Sri Lankan ridesharing and delivery company

PickMe is a Sri Lankan taxi hailing and delivery app developed by Digital Mobility Solutions Lanka Ltd. It launched in June 2015. The app is available in English, Sinhala and Tamil on Android and iOS. By 2021 the company had 8000 registered users.

==History==

PickMe was founded by entrepreneur Jiffry Zulfer in 2015. It was backed by the International Finance Corporation.

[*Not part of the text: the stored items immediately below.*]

Lemma modify_entry_spec self a f e' :
  keyed (rep_view self.(entities)) →
  f (entry_or_default self a) = Ok e' → e'.(re_address) = a →
  ∃ self', modify_entry a f self = (Ok (), self') ∧ sets_entry self a e' self'.
Proof.
  intros Hk Hf Ha. unfold modify_entry.
  destruct (set_default_spec self a Hk) as (s1 & Hd & Hl & Hv1 & Hf1).
  rewrite (st_bind_step _ _ _ _ _ Hd). unfold st_get. rewrite (st_bind_step _ _ s1 (Some (entry_or_default self a)) s1)
    by (by rewrite get_entry_view, Hl).
  unfold st_lift. rewrite (st_bind_step _ _ _ _ _ (f_equal2 pair Hf eq_refl)).
  destruct (on_set_entry s1 e') as (s2 & Hs & Hv2 & Hf2).
  rewrite (st_bind_step _ _ _ _ _ Hs). exists s2. split; [done|]. split.
  - rewrite Hv2, Hv1, Ha. apply insert_insert_eq.
  - rewrite Hf2, Hf1. by destruct self.
Qed.

Lemma sets_entry_keyed self a e self' :
  keyed (rep_view self.(entities)) → e.(re_address) = a → sets_entry self a e self' →
  keyed (rep_view self'.(entities)).
Proof.
  intros Hk Ha [Hv _] b e'. rewrite Hv, lookup_insert_Some. intros [[<- <-]|[_ ?]]; [done|].
  by apply Hk.
Qed.

Definition decay (x : Z) : Z := x * 23 / 24.
Definition decay_entry (e : ReputationEntry) : ReputationEntry :=
  with_counters e (decay e.(uo_seen)) (decay e.(uo_included)).

(** the counters can be multiplied by 23 in 64 bits *)
Definition decayable (m : gmap Address ReputationEntry) : Prop :=
  ∀ a e, m !! a = Some e →
    0 ≤ e.(uo_seen) ≤ U64_MAX / 23 ∧ 0 ≤ e.(uo_included) ≤ U64_MAX / 23.

Lemma decay_u64_ok {E} x : 0 ≤ x ≤ U64_MAX / 23 → decay_u64 (E:=E) x = Ok (decay x).
Proof.
  intros Hx. unfold decay_u64, u64_mul. rewrite u64_norm_small; [done|].
  pose proof (Z.mul_div_le U64_MAX 23). unfold is_u64. lia.
Qed.

Lemma decay_lt x : 0 < x → 0 ≤ decay x < x.
Proof. unfold decay. intros. split; [apply Z.div_pos|apply Z.div_lt_upper_bound]; lia. Qed.

Lemma decay_range x b : 0 ≤ x ≤ b → 0 ≤ decay x ≤ b.
Proof. intros. destruct (decide (x = 0)) as [->|]; [done|]. pose proof (decay_lt x). lia. Qed.

Lemma decayable_decay m : decayable m → decayable (decay_entry <$> m).
Proof.
  intros Hd a e. rewrite lookup_fmap_Some. intros (e0 & <- & He0). simpl.
  destruct (Hd a e0 He0). split; by apply decay_range.
Qed.

Lemma keyed_decay m : keyed m → keyed (decay_entry <$> m).
Proof. intros Hk a e. rewrite lookup_fmap_Some. intros (e0 & <- & He). exact (Hk a e0 He). Qed.

(** Loop invariant of [update]: entries already visited have decayed. *)
Lemma update_loop r :
  keyed (rep_view r) → decayable (rep_view r) →
  ∃ r', update r = (Ok (), r') ∧ rep_view r' = decay_entry <$> rep_view r.
Proof.
  intros Hk Hd. set (m0 := rep_view r). unfold update.
  destruct (st_for_ok (λ todo s,
    Forall (λ e, m0 !! e.(re_address) = Some e) todo ∧ NoDup (re_address <$> todo) ∧
    ∀ a, rep_view s !! a = if bool_decide (a ∈ re_address <$> todo) then m0 !! a
                           else decay_entry <$> m0 !! a)
    (λ ent,
      do* seen := st_lift (decay_u64 ent.(uo_seen)) in
      do* included := st_lift (decay_u64 ent.(uo_included)) in
      do* _ := set_entry (with_counters ent seen included) in
      st_ret ()) (rep_entries r) r) as (r' & Hr & _ & _ & Hv).
  - assert (Hin : ∀ e, e ∈ rep_entries r ↔ m0 !! e.(re_address) = Some e).
    { intros e. rewrite rep_entries_view, list_elem_of_fmap. split.
      - intros ([a e'] & -> & He%elem_of_map_to_list). simpl. by rewrite (Hk a e' He).
      - intros He. exists (e.(re_address), e). by rewrite elem_of_map_to_list. }
    split_and!.
    + apply Forall_forall. intros e. apply Hin.
    + rewrite rep_entries_view, <-list_fmap_compose.
      rewrite (list_fmap_ext _ fst); [apply NoDup_fst_map_to_list|].
      intros i [a e] Hi%list_elem_of_lookup_2%elem_of_map_to_list. simpl. by apply Hk.
    + intros a. fold m0. case_bool_decide as Ha; [done|].
      destruct (m0 !! a) as [e|] eqn:He; [|done]. exfalso. apply Ha, list_elem_of_fmap.
      exists e. pose proof (Hk a e He) as <-. split; [done|]. by apply Hin.
  - intros ent todo s (HF & HN & Hv). inversion HF as [|? ? Hent HF']; subst.
    rewrite fmap_cons in HN. apply NoDup_cons in HN as [Hni HN].
    destruct (Hd _ _ Hent) as [Hs Hi]. unfold st_lift. rewrite (decay_u64_ok _ Hs), (decay_u64_ok _ Hi).
    destruct (set_entry_view s (decay_entry ent)) as (s' & Hset & Hv').
    exists s'. unfold st_bind. unfold decay_entry in Hset. rewrite Hset. split_and!; [done..|].
    intros a. rewrite Hv'. simpl. destruct (decide (a = ent.(re_address))) as [->|Hne].
    + rewrite lookup_insert_eq, bool_decide_eq_false_2 by done. by rewrite Hent.
    + rewrite lookup_insert_ne, Hv by done. rewrite fmap_cons.
      by rewrite (bool_decide_ext _ (a ∈ re_address <$> todo)) by set_solver.
  - exists r'. split; [done|]. apply map_eq. intros a. by rewrite Hv, lookup_fmap.
Qed.
End store_lemmas.

(** ** Status *)
Section status.
Context {P : Profile} `{RL : ReputationEntryLaws R}.
Implicit Types (self : Reputation R) (a : Address) (e : ReputationEntry).

(** parameters under which no status computation overflows or divides by 0 *)
Definition config_ok self : Prop :=
  0 < self.(min_inclusion_denominator) ∧
  0 ≤ self.(throttling_slack) ≤ self.(ban_slack).
Definition counters_ok self e : Prop :=
  0 ≤ e.(uo_seen) ∧ 0 ≤ e.(uo_included) ∧ e.(uo_included) + self.(ban_slack) ≤ U64_MAX.
Definition all_counters_ok self : Prop :=
  ∀ a e, rep_view self.(entities) !! a = Some e → counters_ok self e.

(** seen often enough for [included + slack] inclusions not to be enough *)
Definition exceeds self (slack : Z) e : Prop :=
  self.(min_inclusion_denominator) * (e.(uo_included) + slack + 1) ≤ e.(uo_seen).

#[global] Instance exceeds_dec self slack e : Decision (exceeds self slack e).
Proof. unfold exceeds. apply _. Defined.

Lemma exceeds_div self slack e : config_ok self →
  e.(uo_included) + slack < e.(uo_seen) / self.(min_inclusion_denominator) ↔
  exceeds self slack e.
Proof.
  intros [Hd _]. unfold exceeds. rewrite <-Z.le_succ_l. unfold Z.succ. split; intros Hle.
  - etrans; [apply Z.mul_le_mono_nonneg_l; [lia|exact Hle]|]. apply Z.mul_div_le. lia.
  - apply Z.div_le_lower_bound; lia.
Qed.
Lemma acts_eq {E A} (m : ST S E A) s x f g :
  acts vw m s x f → (∀ v, f v = g v) → acts vw m s x g.
Proof. intros (s' & ? & Hv) Hfg. exists s'. by rewrite <-Hfg. Qed.

Lemma acts_bind {E A B} (m : ST S E A) (k : A → ST S E B) s x y f g :
  acts vw m s x f → (∀ s', acts vw (k x) s' y g) →
  acts vw (st_bind m k) s y (λ v, g (f v)).
Proof.
  intros (s1 & Hm & Hv1) Hk. destruct (Hk s1) as (s2 & Hk2 & Hv2).
  exists s2. rewrite (st_bind_step _ _ _ _ _ Hm). split; [done|]. by rewrite Hv2, Hv1.
Qed.

Lemma acts_seq {E A B} (m : ST S E A) (k : ST S E B) s y f g :
  (∃ x, acts vw m s x f) → (∀ s', acts vw k s' y g) →
  acts vw (do* _ := m in k) s y (λ v, g (f v)).
Proof. intros [x ?] ?. by eapply acts_bind. Qed.

Lemma when_some_acts {A B} (o : option A) (k : A → ST S MempoolErrorKind B) g s :
  (∀ x s, ∃ b, acts vw (k x) s b (g x)) →
  acts vw (when_some o k) s () (on_option o g).
Proof.
  intros Hk. destruct o as [x|]; simpl; [|apply acts_ret].
  destruct (Hk x s) as (b & s' & Hs & Hv). exists s'. by rewrite (st_bind_step _ _ _ _ _ Hs).
Qed.

End acts.

(** ** What the operations do to the view *)
Section operations.
Context {S : Type} `{ML : MempoolLaws S}.
Implicit Types (s : S) (uo : UserOperation) (h : UserOperationHash) (a : Address).

Lemma add_acts uo s : acts view (add uo) s uo.(uo_hash) (view_add uo).
Proof.
  unfold add; simpl. eapply acts_eq.
  { eapply acts_seq; [eexists; apply store_add_law|intros s1].
  eapply acts_seq; [eexists; apply hash_add_law|intros s2].
  eapply acts_seq; [eexists; apply when_some_acts; intros; eexists; apply hash_add_law|intros s3].
  eapply acts_seq; [eexists; apply when_some_acts; intros; eexists; apply hash_add_law|intros s4].
  apply acts_ret. }
  reflexivity.
Qed.

Lemma remove_acts h s (uo : UserOperationSigned) :
  (view s).(v_uos) !! h = Some uo → acts view (remove h) s true (view_remove h uo).
Proof.
  intros Hh. unfold remove. eapply acts_eq.
  { eapply (acts_bind _ _ _ _ _ (λ v, v)).
  { exists s. unfold st_get. by rewrite get_by_uo_hash_law, Hh. }
  intros s0; simpl. eapply acts_seq; [eexists; apply remove_by_uo_hash_law|intros s1].
  eapply acts_seq; [eexists; apply remove_uo_hash_law|intros s2].
  eapply acts_seq;
    [eexists; apply when_some_acts; intros; eexists; apply remove_uo_hash_law|intros s3].
  eapply acts_seq;
    [eexists; apply when_some_acts; intros; eexists; apply remove_uo_hash_law|intros s4].
  eapply acts_seq; [apply remove_code_hashes_law|intros s5].
  apply acts_ret. }
  reflexivity.
Qed.

Lemma remove_absent h s : (view s).(v_uos) !! h = None → remove h s = (Ok false, s).
Proof.
  intros Hh. unfold remove, st_get. by rewrite (st_bind_step _ _ s None s)
    by (by rewrite get_by_uo_hash_law, Hh).
Qed.

Lemma clear_acts {E} s :
  acts view (clear (E:=E)) s () (λ v,
    table_clear TCodeHashes (table_clear (TAddr UserOperationsByEntity)
      (table_clear (TAddr UserOperationsBySender) (table_clear TUserOperations v)))).
Proof.
  unfold clear. eapply acts_eq.
  { do 3 (eapply acts_seq; [eexists; apply clear_table_law|intros ?]).
  apply clear_table_law. }
  reflexivity.
Qed.
End operations.

(** ** The abstract mempool: user operations and code hashes by hash *)
Record Pool := {
  p_uos : gmap UserOperationHash UserOperationSigned;
  p_codes : gmap UserOperationHash (list CodeHash);
}.

Inductive pool_op :=
| OpAdd (uo : UserOperation)
| OpRemove (h : UserOperationHash)
| OpRemoveByEntity (a : Address)
| OpSetCodeHashes (h : UserOperationHash) (cs : list CodeHash)
| OpClear.

Definition pool_drop (hs : gset UserOperationHash) (p : Pool) : Pool := {|
  p_uos := filter (λ kv, kv.1 ∉ hs) p.(p_uos);
  p_codes := filter (λ kv, kv.1 ∉ hs) p.(p_codes);
|}.

(** the hashes of the operations that have [a] as factory or paymaster *)
Definition entity_hashes (p : Pool) (a : Address) : gset UserOperationHash :=
  dom (filter (λ kv, relevant UserOperationsByEntity a kv.2) p.(p_uos)).

Definition pool_exec (op : pool_op) (p : Pool) : Pool :=
  match op with
  | OpAdd uo => {| p_uos := <[uo.(uo_hash) := uo.(user_operation)]> p.(p_uos);
                   p_codes := p.(p_codes) |}
  | OpRemove h => pool_drop (dom p.(p_uos) ∩ {[h]}) p
  | OpRemoveByEntity a => pool_drop (entity_hashes p a) p
  | OpSetCodeHashes h cs => {| p_uos := p.(p_uos); p_codes := <[h := cs]> p.(p_codes) |}
  | OpClear => {| p_uos := ∅; p_codes := ∅ |}
  end.

(** a hash is only ever reused for an operation that differs in its signature *)
Definition admissible (op : pool_op) (p : Pool) : Prop :=
  match op with
  | OpAdd uo => ∀ old, p.(p_uos) !! uo.(uo_hash) = Some old → signature [] old = signature [] uo
  | _ => True
  end.

Section refinement.
Context {S : Type} `{ML : MempoolLaws S}.
Implicit Types (s : S) (p : Pool).

Definition exec (op : pool_op) : ST S MempoolErrorKind () :=
  match op with
  | OpAdd uo => do* _ := add uo in st_ret ()
  | OpRemove h => do* _ := remove h in st_ret ()
  | OpRemoveByEntity a => remove_by_entity a
  | OpSetCodeHashes h cs => set_code_hashes h cs
  | OpClear => clear
  end.

Definition refines s p : Prop :=
  (view s).(v_uos) = p.(p_uos) ∧ (view s).(v_codes) = p.(p_codes) ∧ consistent (view s).

Lemma signature_relevant old new t a :
  signature [] old = signature [] new → relevant t a old → relevant t a new.
Proof.
  intros Hs. unfold signature in Hs.
  assert (uo_sender old = uo_sender new) as H1 by congruence.
  assert (uo_init_code old = uo_init_code new) as H2 by congruence.
  assert (uo_paymaster_and_data old = uo_paymaster_and_data new) as H3 by congruence.
  unfold relevant, factory_of, paymaster_of. by rewrite H1, H2, H3.
Qed.

Lemma pool_eq p q : p.(p_uos) = q.(p_uos) → p.(p_codes) = q.(p_codes) → p = q.
Proof. destruct p, q; simpl; congruence. Qed.

Lemma filter_notin_single `{Countable K} {V} (m : gmap K V) (k : K) (X : gset K) :
  X = {[k]} → filter (λ kv, kv.1 ∉ X) m = delete k m.
Proof.
  intros ->. apply map_eq. intros i. apply option_eq. intros x.
  rewrite map_lookup_filter_Some, lookup_delete_Some. simpl. set_solver.
Qed.

Lemma filter_notin_empty `{Countable K} {V} (m : gmap K V) (X : gset K) :
  X = ∅ → filter (λ kv, kv.1 ∉ X) m = m.
Proof. intros ->. apply map_filter_id. set_solver. Qed.

Lemma remove_refines h s p : refines s p →
  ∃ b s', remove h s = (Ok b, s') ∧ refines s' (pool_drop (dom p.(p_uos) ∩ {[h]}) p).
Proof.
  intros (Hu & Hc & Hi). destruct (p.(p_uos) !! h) as [uo|] eqn:Hh.
  - destruct (remove_acts h s uo) as (s' & Hr & Hv); [by rewrite Hu|].
    exists true, s'. split; [done|]. unfold refines, pool_drop. rewrite Hv; cbn [p_uos p_codes].
    assert (dom (p_uos p) ∩ {[h]} = {[h]}) as Hd.
    { apply elem_of_dom_2 in Hh. set_solver. }
    rewrite !(filter_notin_single _ h) by done.
    rewrite v_uos_view_remove, v_codes_view_remove, Hu, Hc.
    split_and!; [done..|]. apply consistent_remove; [done|]. by rewrite Hu.
  - exists false, s. split; [apply remove_absent; by rewrite Hu|].
    apply not_elem_of_dom in Hh.
    assert (dom (p_uos p) ∩ {[h]} = ∅) as Hd by set_solver.
    unfold refines, pool_drop; simpl. by rewrite !filter_notin_empty.
Qed.

Lemma pool_drop_drop X Y p : pool_drop Y (pool_drop X p) = pool_drop (X ∪ Y) p.
Proof.
  unfold pool_drop. f_equal; apply map_eq; intros i; apply option_eq; intros x; simpl;
    rewrite !map_lookup_filter_Some; set_solver.
Qed.

Lemma pool_drop_step h X p :
  pool_drop (dom (pool_drop (dom p.(p_uos) ∩ {[h]}) p).(p_uos) ∩ X)
    (pool_drop (dom p.(p_uos) ∩ {[h]}) p) = pool_drop (dom p.(p_uos) ∩ ({[h]} ∪ X)) p.
Proof.
  rewrite pool_drop_drop. f_equal. apply set_eq. intros x. cbn [p_uos pool_drop].
  rewrite dom_filter_L with (X := dom (p_uos p) ∖ {[h]}).
  - destruct (decide (x = h)); set_solver.
  - intros i. rewrite elem_of_difference, elem_of_dom. split.
    + intros [[y Hy] Hn]. exists y. apply elem_of_dom_2 in Hy as ?. set_solver.
    + intros (y & Hy & Hn). apply elem_of_dom_2 in Hy as ?. simpl in Hn. set_solver.
Qed.

Lemma remove_all_refines hs s p : refines s p →
  ∃ s', st_for hs (λ h, do* _ := remove h in st_ret ()) s = (Ok (), s') ∧
    refines s' (pool_drop (dom p.(p_uos) ∩ list_to_set hs) p).
Proof.
  revert s p. induction hs as [|h hs IH]; intros s p Hr; simpl.
  - exists s. split; [done|]. destruct Hr as (? & ? & ?). unfold refines, pool_drop; simpl.
    by rewrite !filter_notin_empty by set_solver.
  - destruct (remove_refines h s p Hr) as (b & s1 & Hrm & Hr1).
    destruct (IH s1 _ Hr1) as (s2 & Hf & Hr2). exists s2. split.
    + unfold st_bind at 1. rewrite (st_bind_step _ _ _ _ _ Hrm). exact Hf.
    + by rewrite pool_drop_step in Hr2.
Qed.

Lemma entity_hashes_elem h p a :
  h ∈ entity_hashes p a ↔ ∃ uo, p.(p_uos) !! h = Some uo ∧ relevant UserOperationsByEntity a uo.
Proof.
  unfold entity_hashes. rewrite elem_of_dom. unfold is_Some.
  by setoid_rewrite map_lookup_filter_Some.
Qed.

Lemma exec_refines_lemma op s p : refines s p → admissible op p →
  ∃ s', exec op s = (Ok (), s') ∧ refines s' (pool_exec op p).
Proof.
  intros Hr Ha. destruct op as [uo|h|a|h cs|]; simpl.
  - destruct (add_acts uo s) as (s' & Hs & Hv). exists s'.
    rewrite (st_bind_step _ _ _ _ _ Hs). split; [done|]. destruct Hr as (Hu & Hc & Hi).
    unfold refines. rewrite Hv, v_uos_view_add, v_codes_view_add, Hu. split_and!; [done..|].
    apply consistent_add; [done|]. intros old t a Ho. rewrite Hu in Ho.
    by apply signature_relevant, Ha.
  - destruct (remove_refines h s p Hr) as (b & s' & Hs & ?). exists s'.
    by rewrite (st_bind_step _ _ _ _ _ Hs).
  - unfold remove_by_entity, st_get. unfold st_bind at 1.
    set (hs := get_all_by_address _ s a).
    destruct (remove_all_refines hs s p Hr) as (s' & Hs & Hr'). exists s'. split; [done|].
    assert (dom (p_uos p) ∩ list_to_set hs = entity_hashes p a) as <-; [|done].
    apply set_eq. intros h. destruct Hr as (Hu & _ & Hi & _).
    rewrite entity_hashes_elem, elem_of_intersection, elem_of_dom, elem_of_list_to_set.
    unfold hs. rewrite get_all_by_address_law, elem_of_elements.
    specialize (Hi UserOperationsByEntity a h). unfold idx in Hi. rewrite Hi, Hu.
    split; [naive_solver|]. intros (uo & Hh & ?). split; [by eexists|by eexists].
  - destruct (set_code_hashes_law s h cs) as (s' & Hs & Hv). exists s'. split; [done|].
    destruct Hr as (Hu & Hc & Hi). unfold refines. rewrite Hv; simpl. by rewrite Hc.
  - destruct (clear_acts (E:=MempoolErrorKind) s) as (s' & Hs & Hv). exists s'. split; [done|].
    unfold refines. rewrite Hv. split_and!; [done..|]. apply consistent_clear.
Qed.
End refinement.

In September 2015, PickMe raised 150 million rupees in private funding. By June 2017, 6.5 million rides in total had been completed, with 35,000 rides happening daily, and the number of customers stood at around 620,000.

===YAMU acquisition===

PickMe acquired YAMU, a food and hotel review site, in July 2019. At the time YAMU had 325,000 monthly active users and 615,000 monthly pageviews.

===COVID-19 response===

During the COVID-19 pandemic in Sri Lanka, PickMe utilised innovations such as displaying the vaccination status of the driver, providing cash incentives for passengers riding to the nearest vaccination center, contact tracing, and installation of separators and hand sanitization facilities. PickMe's Flash delivery service was used by restaurants to deliver over 8200 orders during the lockdowns.

==IPO==
The company announced its initial public offering on the Colombo Stock Exchange in September 2024. The company offered 13.04% of its shares and hoped to raise LKR1.5 billion. The IPO was held on 13 September 2024 and was oversubscribed on its opening day itself.

==Technology==

PickMe's backend services utilise the microservices architecture, with over 100 microservices. It utilises Google Cloud Platform and Microsoft Azure, is deployed using Docker and Kubernetes, and uses Apache Kafka as a messaging service. The data science platform uses Apache Hadoop, Apache Spark, and Apache Hive. PickMe's micoservices are written in Go.